Orthopaedic Surgeons Welcome Funding Boost

Many New Zealanders with arthritic conditions will benefit from the $70 million funding boost for orthopaedic surgery announced today by the Government, says the body representing orthopaedic surgeons, the New Zealand Orthopaedic Association.

NZOA President, Mr. Barry Tietjens, says the NZOA welcomes the Government's announcement of such a substantial and sustainable funding boost.
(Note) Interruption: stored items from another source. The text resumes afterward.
Lemma aggregateOrderData_get_none orders period pid :
  JsMap.get String.eqb pid (aggregateOrderData orders period) = None ->
  ordersOf pid orders = [].
Proof.
  intros G.
  apply (JsMapFacts.get_none_notin String.eqb String.eqb_eq) in G.
  rewrite aggregateOrderData_keys, productIds_In in G.
  unfold ordersOf.
  destruct (filter _ orders) as [ | o rest] eqn:E; [reflexivity | ].
  exfalso. apply G.
  assert (Ho : In o (filter (fun o0 => (OrderRecord.productId o0 =? pid)%string)
                        orders)) by (rewrite E; left; reflexivity).
  apply filter_In in Ho. destruct Ho as [Ho Hp]. apply String.eqb_eq in Hp.
  rewrite <- Hp. apply in_map. exact Ho.
Qed.

(** ** Future periods *)

Lemma generateFuturePeriods_loop_starts p n :
  forall i,
    generateFuturePeriods_loop n (periodStartOf p i) p
    = map (fun k => (periodStartOf p k,
                     formatPeriodLabel (periodStartOf p k) p))
          (zrange (i + 1) n).
Proof.
  induction n as [ | n IH]; intros i; [reflexivity | ].
  cbn [generateFuturePeriods_loop zrange map]. rewrite advance_start.
  f_equal. apply IH.
Qed.

End ProductFacts.

(* ================================================================== *)
(** * Aggregation: periods, buckets, products *)
(* ================================================================== *)

Import BucketFacts ProductFacts.
Local Open Scope Z_scope.

(** [getProductAggregation] of [src/lib/aggregator.ts]. *)
Definition getProductAggregation (aggregatedData : ProductMap)
    (productId : string) : option ProductAggregation.t :=
  JsMap.get String.eqb productId aggregatedData.



(** X2 (bucket contents).  In the series of a product, the bucket of a
    period counts exactly the orders of the product whose date falls in
    that period: [orderCount] is their number, [totalQuantity] the sum of
    their quantities in the order of the list, and [avgQuantityPerOrder]
    their quotient, or 0 for a bucket without orders.  The bucket carries
    the product's id and name and the label of its period. *)
Theorem bucket_contents orders period pid agg d :
  datesInRange orders ->
  JsMap.get String.eqb pid (aggregateOrderData orders period) = Some agg ->
  In d (ProductAggregation.data agg) ->
  let inBucket :=
    filter (fun o => getPeriodStart (OrderRecord.date o) period
                     =? AggregatedData.period d)
           (ordersOf pid orders) in
  AggregatedData.productId d = pid
  /\ AggregatedData.productName d = ProductAggregation.productName agg
  /\ AggregatedData.periodLabel d
     = formatPeriodLabel (AggregatedData.period d) period
  /\ AggregatedData.orderCount d = Z.of_nat (List.length inBucket)
  /\ AggregatedData.totalQuantity d = sum (quantities inBucket)
  /\ AggregatedData.avgQuantityPerOrder d
     = match inBucket with
       | [] => Fin 0
       | _ :: _ =>
           num_div (sum (quantities inBucket))
                   (of_Z (Z.of_nat (List.length inBucket)))
       end.
Proof.
  intros Hr Hget Hd.
  destruct (aggregateOrderData_get _ _ _ _ Hget)
    as (agg0 & o & rest & _ & Ho & G & _ & En & _ & _ & _ & _ & _ & Ed).
  rewrite Ed, (aggregateProduct_buckets orders period pid agg0 o rest Hr Ho G)
    in Hd.
  apply in_map_iff in Hd. destruct Hd as (k & <- & _).
  rewrite Ho, En.
  cbn [bucket AggregatedData.productId AggregatedData.productName
         AggregatedData.periodLabel AggregatedData.orderCount
         AggregatedData.totalQuantity AggregatedData.avgQuantityPerOrder
         AggregatedData.period].
  fold (ordersIn period k (o :: rest)).
  repeat split.
  destruct (ordersIn period k (o :: rest)) as [ | x l]; reflexivity.
Qed.

Lemma bucket_contents_witness :
  let agg := lookupProduct "SKU-1" (aggregateOrderData sampleOrders monthly) in
  Forall (fun d =>
            AggregatedData.productId d = "SKU-1"%string
            /\ AggregatedData.orderCount d
               = Z.of_nat
                   (List.length
                      (filter (fun o =>
                                 getPeriodStart (OrderRecord.date o) monthly
                                 =? AggregatedData.period d)
                              (ordersOf "SKU-1" sampleOrders))))
         (ProductAggregation.data agg).
Proof.
  intros agg. apply Forall_forall. intros d Hd.
  assert (Hget : JsMap.get String.eqb "SKU-1"%string
                   (aggregateOrderData sampleOrders monthly) = Some agg)
    by (vm_compute; reflexivity).
  destruct (bucket_contents sampleOrders monthly "SKU-1" agg d
              sampleOrders_inRange Hget Hd) as (H1 & _ & _ & H4 & _).
  split; [exact H1 | exact H4].
Defined.





(** X5 (products of the mapping).  The keys of the mapping are the
    product ids of the orders, each once, in the order in which the
    products first appear in the order list. *)
Theorem products_in_order_of_first_appearance orders period :
  JsMap.keys (aggregateOrderData orders period)
  = rev (nodup string_dec (rev (map OrderRecord.productId orders)))
  /\ NoDup (JsMap.keys (aggregateOrderData orders period))
  /\ (forall pid,
        In pid (JsMap.keys (aggregateOrderData orders period))
        <-> exists o, In o orders /\ OrderRecord.productId o = pid).
Proof.
  rewrite aggregateOrderData_keys. unfold productIds.
  split; [reflexivity | ]. split.
  - apply NoDup_rev, NoDup_nodup.
  - intros pid. fold (productIds orders). rewrite productIds_In, in_map_iff.
    split; intros (o & H1 & H2); exists o; tauto.
Qed.

(** X6 (lookup of a product).  [getProductAggregation] finds no series
    exactly for the product ids that no order carries.  The series it
    finds for a product carries that id, the name of the first order of
    the product in the list, and the number of its orders. *)
Theorem product_lookup orders period pid :
  match getProductAggregation (aggregateOrderData orders period) pid with
  | None => ordersOf pid orders = []
  | Some agg =>
      exists o rest,
        ordersOf pid orders = o :: rest
        /\ ProductAggregation.productId agg = pid
        /\ ProductAggregation.productName agg = OrderRecord.productName o
        /\ ProductAggregation.totalOrders agg
           = Z.of_nat (List.length (o :: rest))
  end.
Proof.
  unfold getProductAggregation.
  destruct (JsMap.get String.eqb pid (aggregateOrderData orders period))
    as [agg | ] eqn:Hget.
  - destruct (aggregateOrderData_get _ _ _ _ Hget)
      as (agg0 & o & rest & _ & Ho & G & Ei & En & _ & Et & _).
    exists o, rest. destruct G. repeat split; congruence.
  - apply (aggregateOrderData_get_none orders period pid Hget).
Qed.

(** Consecutive period starts: each is one bucket width after the one
    before. *)
Lemma starts_consecutive period i n k a b :
  nth_error (map (periodStartOf period) (zrange i n)) k = Some a ->
  nth_error (map (periodStartOf period) (zrange i n)) (S k) = Some b ->
  a < b /\ oneWidthLater period a b.
Proof.
  intros Ha Hb.
  assert (Hk : (S k < n)%nat).
  { rewrite <- (zrange_length i n), <- (length_map (periodStartOf period)).
    apply nth_error_Some. congruence. }
  rewrite nth_error_map, zrange_nth in Ha by lia.
  rewrite nth_error_map, zrange_nth in Hb by lia.
  cbn [option_map] in Ha, Hb.
  assert (Ea : a = periodStartOf period (i + Z.of_nat k)) by congruence.
  assert (Eb : b = periodStartOf period (i + Z.of_nat k + 1)).
  { replace (i + Z.of_nat k + 1) with (i + Z.of_nat (S k)) by lia.
    congruence. }
  rewrite Ea, Eb.
  split; [apply periodStartOf_lt; lia | apply oneWidthLater_starts].
Qed.



(* ================================================================== *)
(** * Statistics of finite series *)
(* ================================================================== *)

Module StatsFacts.
Import RegressionFacts.
Local Open Scope Q_scope.

Lemma Qsum_ext {A} (f g : A -> Q) (l : list A) :
  (forall x, In x l -> f x == g x) -> Qsum (map f l) == Qsum (map g l).
Proof.
  induction l as [ | y l IH]; intros H; cbn [map].
  - reflexivity.
  - rewrite !Qsum_cons, (H y (or_introl eq_refl)), IH; [reflexivity | ].
    intros x Hx. apply H. right. exact Hx.
Qed.

Lemma Qsum_scale {A} (c : Q) (f : A -> Q) (l : list A) :
  Qsum (map (fun x => c * f x) l) == c * Qsum (map f l).
Proof.
  induction l as [ | y l IH]; cbn [map].
  - rewrite !Qsum_nil. ring.
  - rewrite !Qsum_cons, IH. ring.
Qed.

Lemma Qsum_plus {A} (f g : A -> Q) (l : list A) :
  Qsum (map (fun x => f x + g x) l) == Qsum (map f l) + Qsum (map g l).
Proof.
  induction l as [ | y l IH]; cbn [map].
  - rewrite !Qsum_nil. ring.
  - rewrite !Qsum_cons, IH. ring.
Qed.

Lemma inject_Z_succ (n : nat) :
  inject_Z (Z.of_nat (S n)) == inject_Z (Z.of_nat n) + 1.
Proof.
  rewrite Nat2Z.inj_succ. unfold Z.succ. rewrite inject_Z_plus. reflexivity.
Qed.

Lemma Qsum_bounds {A} (g : A -> Q) (lo hi : Q) (l : list A) :
  (forall x, In x l -> lo <= g x <= hi) ->
  inject_Z (Z.of_nat (List.length l)) * lo <= Qsum (map g l)
  /\ Qsum (map g l) <= inject_Z (Z.of_nat (List.length l)) * hi.
Proof.
  induction l as [ | y l IH]; intros H; cbn [map List.length].
  - rewrite Qsum_nil. cbn. split; ring_simplify; apply Qle_refl.
  - rewrite Qsum_cons, inject_Z_succ.
    destruct (H y (or_introl eq_refl)) as [H1 H2].
    destruct IH as [H3 H4]; [intros x Hx; apply H; right; exact Hx | ].
    split; ring_simplify; lra.
Qed.

Lemma map_valQ_Fin (qs : list Q) : map valQ (map Fin qs) = qs.
Proof. rewrite map_map. cbn [valQ]. apply map_id. Qed.

(** The mean of finite numbers lies between any two bounds of them. *)
Lemma mean_bounds (qs : list Q) (lo hi : Q) :
  qs <> [] ->
  (forall q, In q qs -> lo <= q <= hi) ->
  exists m, mean (map Fin qs) = Fin m /\ lo <= m <= hi.
Proof.
  intros Hne Hb.
  assert (Hne' : map Fin qs <> []) by (destruct qs; [congruence | discriminate]).
  destruct (V_mean (map Fin qs) (allFinite_Fin qs) Hne') as (m & E & Hm).
  exists m. split; [exact E | ].
  rewrite Hm, map_valQ_Fin, length_map.
  assert (Hn := inject_Z_length_pos qs Hne).
  destruct (Qsum_bounds (fun q => q) lo hi qs Hb) as [H1 H2].
  rewrite map_id in H1, H2.
  split.
  - apply Qle_shift_div_l; [exact Hn | ]. lra.
  - apply Qle_shift_div_r; [exact Hn | ]. lra.
Qed.

Lemma length_ge_2 {A} (l : list A) : (2 <= List.length l)%nat -> l <> [].
Proof. destruct l; cbn; [lia | congruence]. Qed.

Lemma count_gt_1 (n : nat) :
  (2 <= n)%nat -> 0 < inject_Z (Z.of_nat n) - 1.
Proof.
  intros H.
  assert (H' : inject_Z 2 <= inject_Z (Z.of_nat n)) by (rewrite <- Zle_Qle; lia).
  change (inject_Z 2) with 2 in H'. lra.
Qed.

(** The variance of finite numbers is finite and not negative, and it is
    0 only for equal numbers. *)
Lemma variance_finite (qs : list Q) :
  exists v,
    variance (map Fin qs) = Fin v /\ 0 <= v
    /\ (v == 0 -> forall a b, In a qs -> In b qs -> a == b).
Proof.
  destruct (Nat.lt_ge_cases (List.length qs) 2) as [L | L].
  - exists 0. unfold variance. rewrite length_map.
    apply Nat.ltb_lt in L. rewrite L. split; [reflexivity | ].
    split; [apply Qle_refl | ]. intros _ a b Ha Hb.
    apply Nat.ltb_lt in L.
    destruct qs as [ | x [ | y qs]]; [destruct Ha | | cbn in L; lia].
    destruct Ha as [<- | []], Hb as [<- | []]. reflexivity.
  - assert (L' : (2 <= List.length (map Fin qs))%nat)
      by (rewrite length_map; exact L).
    assert (Hne := length_ge_2 _ L').
    set (m := Qsum (map valQ (map Fin qs))
              / inject_Z (Z.of_nat (List.length (map Fin qs)))).
    assert (Hm : V (mean (map Fin qs)) m) by (apply V_mean; [apply allFinite_Fin | exact Hne]).
    destruct (V_variance (map Fin qs) m (allFinite_Fin qs) L' Hm)
      as (v & Ev & Hv).
    rewrite map_map in Hv. cbn [valQ] in Hv.
    set (S := Qsum (map (fun q => (q - m) * (q - m)) qs)) in *.
    assert (Hn := count_gt_1 _ L').
    assert (HS : 0 <= S).
    { apply Qsum_nonneg. intros q Hq. apply in_map_iff in Hq.
      destruct Hq as (x & <- & _). apply Qsquare_nonneg. }
    exists v. split; [exact Ev | ]. split.
    + rewrite Hv. apply Qle_shift_div_l; lra.
    + intros Hz a b Ha Hb.
      assert (HS0 : S == 0).
      { rewrite Hv in Hz.
        assert (E : S == (S / (inject_Z (Z.of_nat (List.length (map Fin qs))) - 1))
                         * (inject_Z (Z.of_nat (List.length (map Fin qs))) - 1))
          by (field; lra).
        rewrite E, Hz. ring. }
      assert (Hterm : forall q, In q qs -> q == m).
      { intros q Hq.
        assert (Hq0 : (q - m) * (q - m) == 0).
        { apply (Qsum_zero_terms (map (fun q => (q - m) * (q - m)) qs)).
          - intros t Ht. apply in_map_iff in Ht.
            destruct Ht as (y & <- & _). apply Qsquare_nonneg.
          - exact HS0.
          - apply in_map_iff. exists q. split; [reflexivity | exact Hq]. }
        apply Qmult_integral in Hq0. lra. }
      rewrite (Hterm a Ha), (Hterm b Hb). reflexivity.
Qed.

Lemma constant_Fin (c : Q) (qs : list Q) :
  (forall q, In q qs -> q == c) -> constant c (map Fin qs).
Proof.
  intros H x Hx. apply in_map_iff in Hx. destruct Hx as (q & <- & Hq).
  exists q. split; [reflexivity | apply H, Hq].
Qed.

(** ** The fitted line, on the rationals *)

Section Fit.
Variable values : list number.

Definition xbar : Q :=
  Qsum (map valQ (indices values))
  / inject_Z (Z.of_nat (List.length (indices values))).

Definition ybar : Q :=
  Qsum (map valQ values) / inject_Z (Z.of_nat (List.length values)).

Definition Sxy : Q :=
  Qsum (map (fun p => (valQ (fst p) - xbar) * (valQ (snd p) - ybar))
            (combine (indices values) values)).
He says the initiative is good news for those who had waited too long for treatment or who had been unable to receive treatment due to lengthy waiting lists. "New Zealand lags behind other countries such as Australia and the United Kingdom in our low treatment rate for people with musculo-skeletal conditions," he said. "The Government's approach of setting a clear target and progressively funding this over a number of years significantly increases the chances of successfully sustaining this effort."

The NZOA had collaborated with the Ministry of Health on the initiative, which had been strongly influenced by research carried out by the NZOA last year into the effect of the ageing population on orthopaedic conditions and the release of a report "The Ageing of New Zealand."

The report, presented by the immediate past president of the NZOA, Professor Geoffrey Horne, highlighted the predicted burden on the health system generated by the over 60s, who are expected to comprise just under one in three New Zealanders by 2051.

"Musculo-skeletal problems are directly linked to increasing age," said Professor Horne. "As the numbers of elderly and their longevity increases, greater numbers of surgical interventions such as hip and knee replacements will be required and the numbers disabled by arthritis and osteoporosis will significantly increase."

Mr. Tietjens says that increasing orthopaedic services was not just dependent on orthopaedic surgeons. The full engagement and support of District Health Board management and clinicians was crucial to the success of the initiative.